It depends.
In an ideal world, each Rez package is self-contained. They each contain both the metadata like version and requirements to other packages, and the payload - like the whole Maya install.
That’s how it works for the vast majority of packages, and is the recommended workflow for Rez in general. However, because Maya is quite large, what most people do is let Maya reside locally, as a regular install, and have the package reference that install. The advantage is that you save space, network traffic and ultimately time spent loading Maya off a network; at the expense of having to install Maya locally on each machine, and of having this package not be self-contained. Not being self-contained means you can technically resolve a profile using this Maya package, but whether it works depends on the local environment.

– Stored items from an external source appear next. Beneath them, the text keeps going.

(** *** Who owns an object *)

(** The core cluster that an object hangs off: its own, that of its machine, or
    that of its storage; a backup goes by its storage first, a snapshot by its
    machine. *)
Definition in_cluster (c : option Cluster) (cid : Z) : Prop := exists cl, c = Some cl /\ cluster_pk cl = cid /\ cid <> 0.
Definition vm_in (vm : option VirtualMachine) (cid : Z) : Prop := exists v, vm = Some v /\ in_cluster (vm_cluster v) cid.
Definition storage_in (st : option ProxmoxStorage) (cid : Z) : Prop := exists s, st = Some s /\ in_cluster (storage_cluster s) cid.
Definition first_of (P Q : Z -> Prop) (cid : Z) : Prop := P cid \/ ((forall c, ~ P c) /\ Q cid).

Definition hangs_off (o : batch_object) (cid : Z) : Prop :=
  match o with
  | OVirtualMachine vm => in_cluster (vm_cluster vm) cid
  | OStorage s => in_cluster (storage_cluster s) cid
  | OBackup b => first_of (storage_in (backup_proxmox_storage b)) (vm_in (backup_virtual_machine b)) cid
  | OSnapshot s => first_of (vm_in (snapshot_virtual_machine s)) (storage_in (snapshot_proxmox_storage s)) cid
  | OTaskHistory t => vm_in (task_virtual_machine t) cid
  end.

(** Endpoint [e] claims an object when a cluster that was reflected from it is
    bound to the object's core cluster. *)
Definition claims (nb : netbox) (o : batch_object) (e : Z) : Prop :=
  exists c cid, c ∈ nb_clusters nb /\ cluster_endpoint_id c = Some e /\ netbox_cluster_id c = Some cid /\ hangs_off o cid.

Lemma cluster_id_spec (c : option Cluster) (cid : Z) : cluster_id_of c = Some cid <-> in_cluster c cid.
Proof.
  unfold cluster_id_of, in_cluster. split.
  - destruct c as [cl|]; [|done]. destruct (Z.eqb_spec (cluster_pk cl) 0); [done|]. intros [= <-]. eauto.
  - intros (cl & -> & <- & Hne). by rewrite (proj2 (Z.eqb_neq _ _) Hne).
Qed.

Lemma vm_cluster_spec (vm : option VirtualMachine) (cid : Z) : vm_cluster_id vm = Some cid <-> vm_in vm cid.
Proof.
  unfold vm_cluster_id, vm_in. destruct vm as [v|]; [rewrite cluster_id_spec|]; [|by split; [|intros (? & [=] & _)]].
  split; [eauto|]. by intros (v' & [= <-] & H).
Qed.

Lemma storage_cluster_spec (st : option ProxmoxStorage) (cid : Z) : storage_cluster_id st = Some cid <-> storage_in st cid.
Proof.
  unfold storage_cluster_id, storage_in. destruct st as [v|]; [rewrite cluster_id_spec|]; [|by split; [|intros (? & [=] & _)]].
  split; [eauto|]. by intros (v' & [= <-] & H).
Qed.

Lemma first_of_spec (a b : option Z) (P Q : Z -> Prop) (cid : Z) :
  (forall c, a = Some c <-> P c) -> (forall c, b = Some c <-> Q c) -> or_else a b = Some cid <-> first_of P Q cid.
Proof.
  intros HP HQ. unfold first_of. destruct a as [c|]; simpl.
  - split; [intros [= <-]; left; by apply HP|]. intros [H|[H _]]; [by apply HP|]. destruct (H c). by apply HP.
  - rewrite HQ. split; [intros H; right; split; [|done]; intros c Hc; by apply HP in Hc|]. intros [H|[_ H]]; [by apply HP in H|done].
Qed.

Lemma core_cluster_spec (o : batch_object) (cid : Z) : _batch_object_core_cluster_id o = Some cid <-> hangs_off o cid.
Proof.
  destruct o; simpl; [apply cluster_id_spec| | |apply cluster_id_spec|apply vm_cluster_spec]; apply first_of_spec;
    first [apply vm_cluster_spec|apply storage_cluster_spec].
Qed.
(* ===== verification/RuntimePhases.v ===== *)
(** * Runtime evidence of a job (jobs.py)

    The phases a job records for each endpoint, and the cards and totals they
    are grouped into before they are persisted.  Runtimes are exact integers,
    in nanoseconds, rounded to milliseconds where the code rounds; a stage
    result is a dictionary, as it is on the job row. *)
From Stdlib Require Import ZArith Lia String Ascii Permutation.
From stdpp Require Import base list sets strings pretty.
From S2P Require Import Prelude SyncTypes SyncModes Deadline EndpointScope.

(** ** Numbers *)

(** [repr] of a duration of whole milliseconds, as a float of seconds. *)
Definition float_repr (t : Z) : string :=
  let ms := t / msec 1 in
  let frac := ms mod 1000 in
  let pad s := if frac <? 10 then "00" +:+ s else if frac <? 100 then "0" +:+ s else s in
  pretty (ms / 1000) +:+ "." +:+ str_or (rstrip_char "0" (pad (pretty frac))) "0".

Definition seconds (t : Z) : pyval := VFloat (float_repr t).

Definition _normalize_endpoint_id (value : pyval) : option pyval :=
  if none_or_empty value then None
  else Some match int_of_string (str value) with
            | Some n => VInt n
            | None => VStr (str value)
            end.
(* ===== verification/Preflight.v ===== *)
(** * Preflight of a job (jobs.py, views/backend_sync.py)

    Before a sync writes anything: the verification of the stored backend key
    with its bounded retries, the proof that the backend writes to this NetBox
    and to no other, and the bounded push of the selected Proxmox endpoints.
    The HTTP calls behind a push, the health check, the key check and the
    approval and fingerprint of stored credentials are operations of the class
    [PreflightEnv]; any of them may raise. *)
From Stdlib Require Import ZArith Lia String.
From stdpp Require Import base list sets strings pretty.
From S2P Require Import Prelude SyncTypes SyncModes Effects Deadline StageExec EndpointScope RuntimePhases.

(** ** Data *)

Record NetBoxEndpoint := {
  nbe_pk : Z;
  nbe_name : string;
  nbe_enabled : bool;
  nbe_domain : string;
  nbe_ip_address : option string;
  nbe_port : Z;
  nbe_verify_ssl : bool;
  nbe_effective_token_version : string;
  nbe_pushed_credential_fingerprint : string
}.

Record PreflightResult := {
  pf_phases : list runtime_phase;
  blocking_error : option string;
  hint : option string
}.

(** The outcomes of pushing the NetBox endpoints. *)
Record _NetBoxEndpointPush := {
  np_endpoints : list NetBoxEndpoint;
  np_failures : list string;
  np_succeeded : bool
}.
(** A clean save, checks that log nothing, and then at most a merge. *)
Lemma saved_then_merged (data : pyval) (l : list (job_event E)) :
  clean_evidence data = true ->
  (l = [] \/ exists pk rest, l = rest ++ [JMerge pk] /\ only_saves rest) ->
  merges_clean (l ++ [JSave data]).
Proof.
  intros Hc [->|(pk & rest & -> & Hn%only_saves_no_merge)].
  - apply no_merge_clean. by intros pk ?%list_elem_of_singleton.
  - intros post pk' pre Heq. rewrite <- app_assoc in Heq. cbn in Heq.
    apply app_eq_app in Heq as (l & [[-> Hl]|[-> Hl]]).
    + destruct l as [|ev l]; cbn in Hl; [injection Hl as _ ->; eauto|].
      injection Hl as <- Hl. destruct (Hn pk'). set_solver.
    + destruct l as [|ev l]; cbn in Hl; [injection Hl as _ <-; eauto|].
      injection Hl as <- Hl. destruct l as [|ev [|]]; discriminate Hl.
Qed.

Lemma persist_staged_adds c stages phases d :
  adds jlog (_persist_staged_result c stages phases d)
    (fun l r => exists branch backfill nb t,
       l = [JSave (staged_data c branch backfill nb t stages phases d)] /\ r = Ok t).
Proof.
  intros j. unfold _persist_staged_result, runtime_since, job_rows, on_world, _runtime_seconds_since, rows.
  unfold wp, mbind, M_bind, monotonic, gets, mret, M_ret, save, modify.
  destruct (env_monotonic (env (jw j))) as [t e]. cbn. eexists [_]. eauto 10.
Qed.

Lemma raise_scopes_adds stages :
  adds jlog (_raise_for_failed_endpoint_scopes (E := E) stages)
    (fun l r => l = [] /\ (r = Ok () -> _failed_endpoint_scopes stages = [])).
Proof.
  unfold _raise_for_failed_endpoint_scopes. destruct (_failed_endpoint_scopes stages).
  - eapply adds_mono; [apply adds_ret|]. naive_solver.
  - eapply adds_mono; [apply adds_raise|]. intros l' r [-> ->]. done.
Qed.

Lemma raise_local_adds phases :
  adds jlog (_raise_for_failed_local_phases (E := E) phases)
    (fun l r => l = [] /\ (r = Ok () -> _failed_local_phases phases = [])).
Proof.
  unfold _raise_for_failed_local_phases. destruct (_failed_local_phases phases) as [|p ps] eqn:Ef.
  - eapply adds_mono; [apply adds_ret|]. naive_solver.
  - eapply adds_bind; [apply adds_gets|intros; apply adds_raise|naive_solver|].
    intros l1 l2 a r [-> _] [-> ->]. done.
Qed.

Lemma clean_events :
  (forall data, merges_clean [JSave data]) /\ (forall kind id, merges_clean [JService kind id]) /\
  (forall w, merges_clean [JStages w]) /\ (forall now w, merges_clean [JExpired now w]).
Proof.
  split; [|split; [|split]]; intros; apply no_merge_clean; by intros pk ?%list_elem_of_singleton.
Qed.

(** The tail of a staged run, after its stages are known. *)
Definition settle (c : _SyncRunContext) (stages : list (dict pyval)) (phases : list runtime_phase)
  (d : option (dict pyval)) : M (job_world E) () :=
  _ ← _persist_staged_result c stages phases d;
  _ ← _stored_stages;
  _ ← _raise_for_failed_endpoint_scopes stages;
  _ ← _raise_for_failed_local_phases phases;
  _merge_sync_branch c.

(** What may follow the last evidence of a run: saves, and at most one merge. *)
Definition wrapped_up (l : list (job_event E)) : Prop :=
  Forall (fun ev => match ev with JSave _ | JMerge _ => True | _ => False end) l.

(** The segment starts with the save of clean evidence about these stages. *)
Definition evidence_saved (stages : list (dict pyval)) (l : list (job_event E)) : Prop :=
  exists post data, l = post ++ [JSave data] /\ wrapped_up post /\ clean_evidence data = true /\
    get "stages" (response_of data) = VList (List.map VDict stages).

Lemma merged_wrapped (l : list (job_event E)) :
  (l = [] \/ exists pk rest, l = rest ++ [JMerge pk] /\ only_saves rest) -> wrapped_up l.
Proof.
  intros [->|(pk & rest & -> & Hr)]; [constructor|]. apply Forall_app. split; [|by repeat constructor].
  eapply Forall_impl; [exact Hr|]. by intros ev [data ->].
Qed.

Lemma settle_adds c stages phases d :
  adds jlog (settle c stages phases d)
    (fun l r => merges_clean l /\
       (r = Ok () -> _failed_endpoint_scopes stages = [] /\ evidence_saved stages l)).
Proof.
  unfold settle. eapply adds_bind with (S := fun _ l r =>
    (r = Ok () -> _failed_endpoint_scopes stages = [] /\ _failed_local_phases phases = [] /\ wrapped_up l) /\
    (l = [] \/ (_failed_endpoint_scopes stages = [] /\ _failed_local_phases phases = [] /\
       exists pk rest, l = rest ++ [JMerge pk] /\ only_saves rest)));
    [apply persist_staged_adds| |naive_solver|].
  - intros t. eapply adds_bind with (R := fun l r => l = [] /\ r = Ok ());
      [intros j; by exists []| |naive_solver|intros l1 l2 a r [-> _] HS; rewrite app_nil_r; exact HS].
    intros u. eapply adds_bind; [apply raise_scopes_adds|intros u'|intros l e [-> He]; split; [done|by left]|].
    + eapply adds_bind with (T := fun l r => (r = Ok () -> _failed_local_phases phases = [] /\ wrapped_up l) /\
        (l = [] \/ _failed_local_phases phases = [] /\ exists pk rest, l = rest ++ [JMerge pk] /\ only_saves rest));
        [apply raise_local_adds|intros u''; apply merge_segment|intros l e [-> _]; split; [done|by left]|].
      intros l1 l2 [] r [-> Hl] Hm. rewrite app_nil_r. split; [intros _; split; [by apply Hl|by apply merged_wrapped]|].
      destruct Hm; [by left|right; auto].
    + intros l1 l2 [] r [-> Hs] [Hw Hm]. rewrite app_nil_r. split; [intros Hr; split; [auto|by apply Hw]|].
      destruct Hm as [|[? ?]]; auto.
  - intros l1 l2 t r (branch & backfill & nb & t' & -> & _) [Hs Hm]. split.
    + destruct Hm as [->|(Hf & Hl & Hm)]; [apply clean_events|].
      apply saved_then_merged; [by apply staged_evidence_clean|by right].
    + intros Hr. destruct (Hs Hr) as (Hf & Hl & Hw). split; [done|]. exists l2. eexists. split; [done|]. split; [done|].
      split; [by apply staged_evidence_clean|]. by rewrite staged_response.
Qed.

Lemma finish_settles c s :
  _finish_staged_sync c s =
  (stages ← collect_stages c s;
   branch ← gets jbranch;
   settle c stages (st_phases s ++ _phases_from_stage_results stages)
     match _failed_endpoint_scopes stages with
     | [] => None
     | _ => _sse_failure_disposition branch (st_phases s ++ _phases_from_stage_results stages)
     end).
Proof. done. Qed.

Lemma finish_clean c s : logs jlog merges_clean (_finish_staged_sync c s).
Proof.
  destruct clean_events as (H1 & H2 & H3 & H4). pose proof merges_clean_closed as HP.
  rewrite finish_settles. apply logs_bind; [done|by apply logs_collect|]. intros stages.
  apply logs_bind; [done|by apply logs_quiet|]. intros branch.
  eapply adds_mono; [apply settle_adds|]. by intros l r [? _].
Qed.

So ideally, you would want every package self-contained - and some do self-contain even Maya and even larger packages (depending on how much space you have, how quick your network is and how complicated it is to deploy software like Maya locally, using e.g. Ansible/Chef/Puppet). But if you can’t (like most) then you would install Maya as-per usual, and make a package similar to the one you’ll find in the Allzpark Demo
The profiles for each project is independent of either option, and you could change your mind at any point without affecting the profile (instead affecting network traffic etc like mentioned) and would look something like…
alita/package.py
name = "alita"
requires = [
"~maya-2018",
]
kingkong/package.py
name = "kingkong"
requires = [
"~maya-2019",
]
If you do decide to self-contain Maya (and other DCC), then you could also employ the Allzpark localisation feature (see Localisation on landing page) to synchronise your networked Maya package with a local copy for local performance. Best of both worlds.